Introduction to postcard"
In postcard: Estimating Marginal Effects with Prognostic Covariate Adjustment

knitr::opts_chunk$set(
  collapse = TRUE,
  comment = "#>"
)

Setup-chunk to load the package, set a seed and turn off verbosity for the rendering of the vignette.

library(postcard)
withr::local_seed(1395878)
withr::local_options(list(postcard.verbose = 0))

postcard provides tools for accurately estimating marginal effects using plug-in estimation with GLMs, including increasing precision using prognostic covariate adjustment. See Powering RCTs for marginal effects with GLMs using prognostic score adjustment by Højbjerre-Frandsen et. al (2025).

Plug-in estimation of marginal effects and variance estimation using influence functions

The use of plug-in estimation and influence functions can help us obtain more accurate estimates. Coupled with prognostic covariate adjustment, we can increase the precision of our estimates and obtain a higher power with sacrificing control over the type I error rate.

Introductory examples on the use of rctglm() and rctglm_with_prognosticscore() functions are available here. For more details, see vignette("model-fit").

Simulating data for exploratory analyses

First, we simulate some data to be able to enable showcasing of the functionalities. For this we use the glm_data() function from the package, where the user can specify an expression alongside variables and a family of the response to then simulate a response from a GLM with linear predictor given by the expression provided.

n <- 1000
b0 <- 1
b1 <- 3
b2 <- 2

# Simulate data with a non-linear effect
dat_treat <- glm_data(
  Y ~ b0+b1*sin(W)^2+b2*A,
  W = runif(n, min = -2, max = 2),
  A = rbinom(n, 1, prob = 1/2),
  family = gaussian() # Default value
)

Fitting `rctglm()` without prognostic covariate adjustment

The rctglm() function estimates any specified estimand using plug-in estimation for randomised clinical trials and estimates the variance using the influence function of the marginal effect estimand.

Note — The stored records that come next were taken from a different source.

(** [tt_cfgpath_p2n(sh->root, sh->current, path, tt_strlen(path))] *)
Definition find_path (path : list Z) : M st (option key) :=
  sh ← the_shell; on_conf (tt_cfgpath_p2n (root sh) (current sh) path).
Definition object (co : key) : M st tt_cfgobj_t := on_conf (obj co).

(** *** Arguments *)

Definition __expand_arg : M st unit :=
  sh ← the_shell;
  let num := u32 (arg_size sh + TT_SH_ARG_NUM) in
  let size := u32 (num * 8) in
  match malloc size with
  | None => fail TT_FAIL
  | Some _ => if size <? arg_size sh * 8 + 8 then undef else upd_shell (set_arg (arg sh) num)
  end.
Definition __put_arg (a : list Z) : M st unit :=
  sh ← the_shell;
  assert_always (zlen (arg sh) <=? arg_size sh);;
  (if zlen (arg sh) =? arg_size sh then do_r TT_FAIL __expand_arg else mret tt);;
  sh ← the_shell;
  assert_always (zlen (arg sh) <? arg_size sh);;
  upd_shell (set_arg (arg sh ++ [a]) (arg_size sh)).

Fixpoint skip_blanks (p : list Z) : list Z := match p with c :: p' => if c =? 32 then skip_blanks p' else p | [] => [] end.
(** The characters before [end_c], and the rest from it on. *)
Fixpoint arg_end (end_c : Z) (p : list Z) : list Z * list Z :=
  match p with
  | [] => ([], [])
  | c :: p' => if c =? end_c then ([], p) else let '(a, r) := arg_end end_c p' in (c :: a, r)
  end.
(** An argument ends with the NUL that is written over [end_c], or with the line; the
    line is the one that was typed, which the command line clears afterwards. *)
Fixpoint parse_loop (fuel : nat) (p : list Z) : M st unit :=
  match fuel with
  | O => λ _, Diverge
  | S fuel =>
      match skip_blanks p with
      | [] => mret tt
      | c :: p' =>
          let '(end_c, q) := if c =? 34 then (34, p') else if c =? 39 then (39, p') else (32, c :: p') in
          let '(a, rest) := arg_end end_c q in
          (if 0 <? zlen a then __put_arg a else mret tt);;
          match rest with
          | [] => mret tt
          | _ :: rest => parse_loop fuel rest
          end
      end
  end.
Definition __parse_arg (line : list Z) : M st unit := parse_loop (S (length line)) line.

(** *** Commands: [argv] are the arguments behind the name *)

(** [TT_SH_NEWLINE] in a function that returns a status. *)
Definition newline_or (k : M st Z) : M st Z :=
  r ← try (on_out (tt_buf_put tt_g_sh_line_sep));
  match r with TT_SUCCESS _ => k | TT_ERROR e => mret (err_code e) end.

The interface of rctglm() is similar to that of the stats::glm() function but with an added mandatory specification of

The randomisation variable in data, usually being the (name of) the treatment variable
The randomisation ratio - the probability of being allocated to group 1 (rather than 0)
- As a default, a ratio of 1's in data is used
An estimand function
- As a default, the function takes the average treatment effect (ATE) as the estimand

Thus, we can estimate the ATE by simply writing the below:

Note that as a default, verbose = 2, meaning that information about the algorithm is printed to the console. However, here we suppress this behavior. See more in vignette("model-fit").

ate <- rctglm(formula = Y ~ A * W,
              exposure_indicator = A,
              exposure_prob = 1/2,
              data = dat_treat,
              family = "gaussian") # Default value

This creates an rctglm object which prints as

ate

The structure of such an rctglm object is broken down in the Value section of the documentation in rctglm().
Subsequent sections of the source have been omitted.